:: Goal of the exercise ::
Beneath this instruction is a listing; print exactly the lines in it starting at the line that contains "temporary name was" and going through the line that contains "files (snd (save_config e v w)) !! temp_name".

:: Entries supplied ::
(** C1.  Whatever value is passed to [save_config], when the operating
    system fails at a step of the durable write (creating the temporary
    file, writing, flushing, syncing or closing it, renaming it) and the
    temporary name was free, [save_config] returns normally, no temporary
    file is left under that name, and the primary file is the file it was
    before the call, text and all. *)
Theorem save_fault_keeps_primary e v w s :
  io_fault e = Some s ->
  files w !! temp_name e = None ->
  fst (save_config e v w) = Ret tt /\
  files (snd (save_config e v w)) !! temp_name e = None /\
  files (snd (save_config e v w)) !! CONFIG_FILE = files w !! CONFIG_FILE.
Proof.
  intros Hs Hf. split; [apply save_config_returns|].
  destruct (save_config_fault_frame e v w s Hs) as [_ Hfs].
  rewrite !Hfs by (apply temp_name_not_backup || apply config_not_backup).
  done.
Qed.

(** C2, amended.  Let [v] be a document made of what the store holds
    ([None], booleans, integers, strings, dicts with string keys, lists and
    tuples) that reads as the JSON object [jd]: the document [json.dump]
    writes for it, in which a tuple is the array of its items.  When nothing
    fails in the durable write, the temporary name is free and the json
    library reads back the text it writes for the stamped document,
    [load_config] after [save_config e v] returns the value [json.load]
    builds for [jd] with [last_saved] set to the timestamp of the save.
    That value reads as the same JSON document as the caller's [v] now does;
    it is made of new dicts and lists, so it holds a list where [v] holds a
    tuple. *)
Theorem save_then_load e v jd w :
  tree_of (objs w) v = Some (JObj jd) ->
  io_fault e = None ->
  files w !! temp_name e = None ->
  reads_back (stamped (now e) jd) ->
  exists v' w',
    load_config (snd (save_config e v w)) = (Ret v', w') /\
    tree_of (objs w') v' = Some (stamped (now e) jd) /\
    tree_of (objs w') v = Some (stamped (now e) jd) /\
    alloc_json (stamped (now e) jd) (objs (snd (save_config e v w))) = (v', objs w').
Proof.
  intros Ht Hs Hf Hrb.
  destruct (snapshot_obj_inv _ _ _ _ Ht) as (f' & l & d & _ & -> & Hl & _).
  destruct (save_config_succeeds e l d jd w Hl Ht Hs Hf) as (w2 & _ & Ht2 & ->).
  cbn [snd]. erewrite load_config_primary; cycle 1.
  { exists (json_dumps (stamped (now e) jd)). simpl_world.
    by rewrite lookup_insert_eq. }
  simpl_world.
  destruct (alloc_json (stamped (now e) jd) (objs w2)) as [v' h'] eqn:Ha.
  pose proof Ha as Hb. apply alloc_json_tree in Hb as [[cells ->] Ht'].
  eexists _, _. split; [done|]. cbn [fst snd]. simpl_world.
  split; [done|]. split; [by apply tree_of_app|done].
Qed.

:: Solution ::
    temporary name was free, [save_config] returns normally, no temporary
    file is left under that name, and the primary file is the file it was
    before the call, text and all. *)
Theorem save_fault_keeps_primary e v w s :
  io_fault e = Some s ->
  files w !! temp_name e = None ->
  fst (save_config e v w) = Ret tt /\
  files (snd (save_config e v w)) !! temp_name e = None /\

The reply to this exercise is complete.